Солдат и Царь. Два тома в одной книге - страница 6



Таким уж, слишком твердым, было ее голодное лицо. А щеки около губ – нежными, как у ребенка.

Его голова торчала аккурат напротив ее бледной, медленно розовевшей щеки.

Женщина повернула голову и беззастенчиво рассматривала его. Тщательно, внимательно, будто хотела навек запомнить. Ему показалось, у нее между ресниц вспыхивает слезный огонь.

– Вы это, – Лямин сглотнул, – есть хотите?

Она молча смотрела.

– А то, это, у меня ржаной каравай. И… селедка. Сказали – норвежская!

Женщина закрыла глаза и так, с закрытыми глазами, перевернулась на бок, лицом к винтовке. Обхватила ее обеими руками и прижала к себе, как мужика. Люди в вагоне орали, стонали, вскрикивали, и Лямин с трудом услышал в месиве голосов женское бормотанье.

– Ты не думай, я не сплю.

В полутьме поблескивал штык.

«Уснет, и запросто винтовку у ней отымут. Это лучше я буду не спать».

Подумал так – и с изумлением наблюдал, как Сашка Люкин укладывается на пол вагона, между грязных чужих ног, и уже спит, и уже храпит. Михаил сел рядом с Сашкой на пол, взял его тяжелую, как кузнечный молот, башку и положил к себе на колени, чтоб ему помягче было спать.

И сам дремал; засыпая, думал: «А ведь она сказала мне – «ты».

Колеса клокотали, били в железные бубны, встряхивали вагон. Они уже ехали, а им казалось, что все еще стоят.

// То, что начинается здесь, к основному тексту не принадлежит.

(** * Signal extraction of ralph-loop: the JSON locator and the rate-limit resolver

    A shallow embedding of [json_extractor.py] (function [find_json_containing])
    and [rate_limit_parser.py] (functions [find_rate_limit_pattern],
    [parse_time_with_timezone] and the decision part of [main]).

    Text is a list of characters.  Characters are the code points 0..255
    (Latin-1); [len], [find], slicing and the regular expressions of the
    source work on code points, so this is the source's view of a text
    restricted to that alphabet.  Python integers are [Z]; indices into a
    text that the source keeps non-negative are [nat].

    Part I holds every definition, Part II the lemmas and theorems. *)

From Stdlib Require Import Ascii String.
From Stdlib Require Import List ZArith Lia Bool Arith.
Import ListNotations.

Set Implicit Arguments.
Set Warnings "-register-all".

(* ================================================================= *)
(** * Part I: definitions *)
(* ================================================================= *)

Definition text := list ascii.

(** [T "abc"] is the text of a literal. *)
Definition T (s : string) : text := list_ascii_of_string s.

(** ** Python's built-in string operations *)
Module Py.

Definition dq : ascii := "034"%char.        (* the double quote *)
Definition bslash : ascii := "092"%char.    (* the backslash *)
Definition lbrace : ascii := "{"%char.
Definition rbrace : ascii := "}"%char.

Definition code (c : ascii) : nat := nat_of_ascii c.

Definition between (lo hi : nat) (c : ascii) : bool :=
  (lo <=? code c)%nat && (code c <=? hi)%nat.

(** [str.isspace] on one code point below 256; the class [\s] of [re] on
    [str] patterns is the same set. *)
Definition is_space (c : ascii) : bool :=
  between 9 13 c || between 28 32 c || (code c =? 133)%nat || (code c =? 160)%nat.

(** The class [\d] below 256: the decimal digits. *)
Definition is_digit (c : ascii) : bool := between 48 57 c.

(** [str.lower] on one code point below 256. *)
Definition lower_char (c : ascii) : ascii :=
  if between 65 90 c || (between 192 222 c && negb (code c =? 215)%nat)
  then ascii_of_nat (code c + 32) else c.

Definition lower (s : text) : text := map lower_char s.

Definition eqc (a b : ascii) : bool := Ascii.eqb a b.

Fixpoint eqt (a b : text) : bool :=
  match a, b with
  | [], [] => true
  | x :: a', y :: b' => eqc x y && eqt a' b'
  | _, _ => false
  end.

Fixpoint starts_with (w s : text) : bool :=
  match w, s with
  | [], _ => true
  | x :: w', y :: s' => eqc x y && starts_with w' s'
  | _ :: _, [] => false
  end.
Lemma writeComments_unique to g :
  body_attributes_unique to -> body_attributes_unique (writeComments to g).
Proof.
  destruct g as [g|]; simpl; [| auto].
  intros H. apply append_node_unique; [exact I | exact I | assumption].
Qed.

Lemma writeNewline_unique to :
  body_attributes_unique to -> body_attributes_unique (writeNewline to).
Proof. intros H. apply append_node_unique; [exact I | exact I | assumption]. Qed.

Lemma writeAdhocComments_unique to comments :
  body_attributes_unique to -> body_attributes_unique (writeAdhocComments to comments).
Proof.
  unfold writeAdhocComments. revert to.
  induction comments as [|g rest IH]; intros to H; cbn [fold_left]; [assumption |].
  apply IH. apply writeNewline_unique. apply writeComments_unique. assumption.
Qed.

Lemma fold_right_nodes_unique body :
  fold_right (fun x rest => node_attributes_unique x /\ rest) True body <->
  Forall node_attributes_unique body.
Proof.
  induction body as [|x body IH]; simpl.
  - split; [constructor | auto].
  - rewrite IH. split.
    + intros [Hx Hb]. constructor; assumption.
    + intros H. inversion H; subst. auto.
Qed.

…Командир отряда, Иван Подосокорь, над людскими головами, над чужими жизнями, стронутыми с места, кричал им, красным солдатам:

– Молодцы мои! Вы, молодцы! Дорогая дальняя, а вы бодрей, бодрее! Хорошее дело затеяли мы. Все мы! А кто против народа – тот против себя же и будет! Поняли?!

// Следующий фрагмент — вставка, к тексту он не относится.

(** An interest with no Nonce from face 1 gets one: its PIT entry is keyed
    by a Nonce element of ten bytes, six of them drawn from the seed. *)
Lemma missing_nonce_witness :
  let h := two_faces (L := nonce_lib) in
  let r := propagate_interest (L := nonce_lib) h 1 interest_no_nonce
             parsed_no_nonce [] (Some [2]) in
  r.2 = 0 ∧
  ∃ nonce pe, length nonce = 10%nat ∧
    propagating_tab (fst r) !! nonce = Some pe ∧
    interest_msg pe = Some ([26] ++ nonce ++ [27]).
Proof.
  cbv zeta.
  destruct (missing_nonce_synthesized (L := nonce_lib)
              (two_faces (L := nonce_lib)) 1
              (set_faceid 1 (new_face 5 (Z.lor CCN_FACE_GG CCN_FACE_LOCAL)))
              interest_no_nonce parsed_no_nonce []
              (default (mk_nameprefix None None [] None 0 0 0 0 0)
                 (nameprefix_tab (two_faces (L := nonce_lib)) !! []))
              (Some [2]))
    as [Hnew _].
  - vm_compute. reflexivity.
  - vm_compute. reflexivity.
  - reflexivity.
  - destruct Hnew as (Hres & pe & ev & Hk & Hmsg & _).
    + vm_compute. reflexivity.
    + split; [exact Hres|]. eexists _, pe.
      split; [|split; [exact Hk|exact Hmsg]]. vm_compute. reflexivity.
Defined.

(** The local client has sent an interest whose Nonce is the element that
    is synthesized next.  The interest without Nonce that follows gets no
    PIT entry: the table keeps its one key, nothing is scheduled, and the
    result is -1. *)
Lemma synthesized_nonce_collides :
  let h := nonce_taken (L := nonce_lib) in
  let r := propagate_interest (L := nonce_lib) h 1 interest_no_nonce
             parsed_no_nonce [] (Some [2]) in
  is_Some (face_at h 1) ∧ is_Some (nameprefix_tab h !! []) ∧
  B_Nonce parsed_no_nonce = E_Nonce parsed_no_nonce ∧
  r.2 = -1 ∧
  dom (propagating_tab r.1) = dom (propagating_tab h) ∧
  size (propagating_tab r.1) = 1%nat ∧
  sched r.1 = sched h.
Proof.
  cbv zeta. split; [vm_compute; eauto|]. split; [vm_compute; eauto|].
  split; [reflexivity|]. split; [vm_compute; reflexivity|].
  split; [vm_compute; reflexivity|]. split; vm_compute; reflexivity.
Qed.

(** C7, the code at a failing input: the local client (face 1, neither
    MCAST nor LINK) has an interest and two redundant copies of it
    propagating, each with face 2 to go to.  The third redundant copy has
    its outbound set emptied, with no extra delay, and its PIT entry is
    made with no face to go to: the test is [++k < max_redundant] with
    max_redundant = 3, so only two redundant copies are let through. *)
Lemma third_redundant_copy_refused :
  let h := three_pending (L := nonce_lib) in
  let pi := parsed_interest 0 (-1) in
  let face := default face0 (face_at h 1) in
  let npe := default (mk_nameprefix None None [] None 0 0 0 0 0)
               (nameprefix_tab h !! []) in
  let r := adjust_outbound_for_existing_interests h face interest_fourth pi
             npe (Some [2]) in
  let h' := fst (propagate_interest (L := nonce_lib) h 1 interest_fourth pi []
                   (Some [2])) in
  flag_set (face_flags face) (Z.lor CCN_FACE_MCAST CCN_FACE_LINK) = false ∧
  propagating_head npe = Some [[99]; [77]; [55]] ∧
  Forall (λ k, is_similar (propagating_tab h) interest_fourth pi k = true ∧
               (pe_faceid <$> propagating_tab h !! k) = Some (faceid face) ∧
               (outbound <$> propagating_tab h !! k) = Some (Some [2]))
    [[99]; [77]; [55]] ∧
  snd (fst r) = Some [] ∧ snd r = 0 ∧
  (outbound <$> propagating_tab h' !! [33]) = Some None.
Proof.
  cbv zeta. split; [vm_compute; reflexivity|].
  split; [vm_compute; reflexivity|]. split.
  { repeat constructor; vm_compute; reflexivity. }
  split; [vm_compute; reflexivity|]. split; vm_compute; reflexivity.
Qed.

Section input.
Context `{L : ccn_lib} `{W : content_walk}.

(** ** Unwrapping protocol data units *)

Lemma pdu_loop_ext fuel (r1 r2 : ccnd_handle → bytes → ccnd_handle) :
  (∀ h m, r1 h m = r2 h m) →
  ∀ h msg size d,
    pdu_loop fuel r1 h msg size d = pdu_loop fuel r2 h msg size d.
Proof.
  intros Hr. induction fuel as [|fuel IH]; intros h msg size d; [done|].
  cbn [pdu_loop]. destruct (d_index d <? size); [|done].
  destruct (ccn_skeleton_decode d _) as [d' dres].
  destruct (negb _); [done|]. rewrite Hr. apply IH.
Qed.

(** Called with pdu_ok = 0, the function never gets to call itself. *)
Lemma process_input_message_body_no_pdu recur h fp msg :
  process_input_message_body recur h fp msg false
  = dispatch_message h fp msg (outer_decode msg).
Proof.
  unfold process_input_message_body, outer_decode.
  destruct (ccn_skeleton_decode _ msg) as [d dres]. simpl.
  by rewrite andb_false_r.
Qed.

(** The loop over a PDU goes on only while the decoder completes elements.
    If each completed element moves the decoder forward, the bytes left
    bound the rounds, and fuel beyond them changes nothing. *)
Lemma pdu_loop_fuel recur :
  (∀ d m, d_state (fst (ccn_skeleton_decode d m)) = 0 →
          d_index d < d_index (fst (ccn_skeleton_decode d m))) →
  ∀ fuel h msg size d,
    (Z.to_nat (size - d_index d) ≤ fuel)%nat →
    pdu_loop fuel recur h msg size d
    = pdu_loop (Z.to_nat (size - d_index d)) recur h msg size d.
Proof.
  intros Hprog fuel.
  induction (lt_wf fuel) as [fuel _ IH]. intros h msg size d Hfuel.
  destruct (Z.to_nat (size - d_index d)) as [|n] eqn:Hn.
  { destruct fuel; [done|]. cbn [pdu_loop].
    destruct (d_index d <? size) eqn:E; [lia|done]. }
  destruct fuel as [|fuel]; [lia|]. cbn [pdu_loop].
  destruct (d_index d <? size); [|done].
  pose proof (Hprog d (subbytes msg (d_index d) size)) as Hp.
  destruct (ccn_skeleton_decode d _) as [d' dres]. simpl in Hp.
  destruct (d_state d' =? 0) eqn:E; [|done]. simpl.
  apply Z.eqb_eq in E. specialize (Hp E).
  rewrite (IH fuel) by lia. symmetry. apply (IH n); lia.
Qed.

(** The loop over a PDU hands the messages of the PDU to [recur], one
    after the other; fuel for the bytes of the body is enough. *)
Lemma pdu_loop_messages recur body size d ms :
  pdu_messages body size d ms →
  ∀ fuel h, (Z.to_nat (size - d_index d) ≤ fuel)%nat →
    pdu_loop fuel recur h body size d = foldl recur h ms.
Proof.
  induction 1 as [d Hend|d d' dres Hin Hdec Hstate
                 |d d' dres ms Hin Hdec Hstate Hmove _ IH];
    intros fuel h Hfuel.
  - destruct fuel as [|fuel]; [done|]. cbn [pdu_loop].
    destruct (Z.ltb_spec (d_index d) size); [lia|done].
  - destruct fuel as [|fuel]; [lia|]. cbn [pdu_loop].
    destruct (Z.ltb_spec (d_index d) size); [|lia]. rewrite Hdec.
    by rewrite (proj2 (Z.eqb_neq _ _) Hstate).
  - destruct fuel as [|fuel]; [lia|]. cbn [pdu_loop].
    destruct (Z.ltb_spec (d_index d) size); [|lia]. rewrite Hdec.
    rewrite (proj2 (Z.eqb_eq _ _) Hstate). cbn [negb foldl].
    apply IH. lia.
Qed.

– Поняли! – кричали с другого конца вагона. – А где едем-то, товарищ командир?

– Да Вятку уж проехали. Балезино скоро!

– Эх, она и Сибирь, значит, скоренько…

– Да што языком во рту возишь, како скоренько, ищо недели две, три тащиться… глаза все на снега проглядим…

Много народу сошло в Нижнем. Места внизу освободились; баба-солдат слезла, встряхнулась, как собака, вылезшая из реки, дернула плечами, пригладила коротко стриженые волосы. Михаил уже ломал надвое темный, чуть зачерствелый каравай, тянул половину женщине.

– Протведайте, прошу.

Она усмехнулась, опять плечами передернула. Он вообразил ее голые плечи, вот если бы гимнастерку стащить.

Протянула руку и не весь кус схватила, а пальцами – нежно и бережно – отломила. В рот сунула, жевала. Глаза прикрыла от блаженства.

– Спасибо, – сказала с набитым ртом.

– Да вы берите, берите все.

– Ты добрый.

Взяла у него из рук и обеими руками отломила от половины еще половину. Ела быстро, жадно, но не противно. Рот ладонью утерла.

Глаза, серые, холодно-ясные, в Михаила воткнулись.

О чем-то надо было говорить. Колеса стучали.

– А вы… на фронте… на каком воевали?

– В армии Самсонова.

– Ах, вот что.

– А ты где?

– А я у Брусилова. Ранило меня под Бродами. Там наступали мы.

– Наступали, – усмехнулась. – Себе на судьбу сапогом наступили.

– А вы считаете, что, революция – неправа?

– Я? Считаю? – Ему показалось, она сейчас размахнется и в лицо ударит его. – Я с тобой – в одном отряде еду!

– В каком отряде? В нашем? В Подосокоря?

– Дай еще хлеба, – попросила.

Он протянул ржаной. Она ломала и ела еще. Ела, пока зубы не устали жевать.

– А пить у тебя нет?

Михаил смотрел ей прямо в глаза.

«Глаза бы эти губами выпить. Уж больно холодны. Свежи».

– Нет. – Развел руками. – Ни водки, ни самогонки. Ни барских коньяков.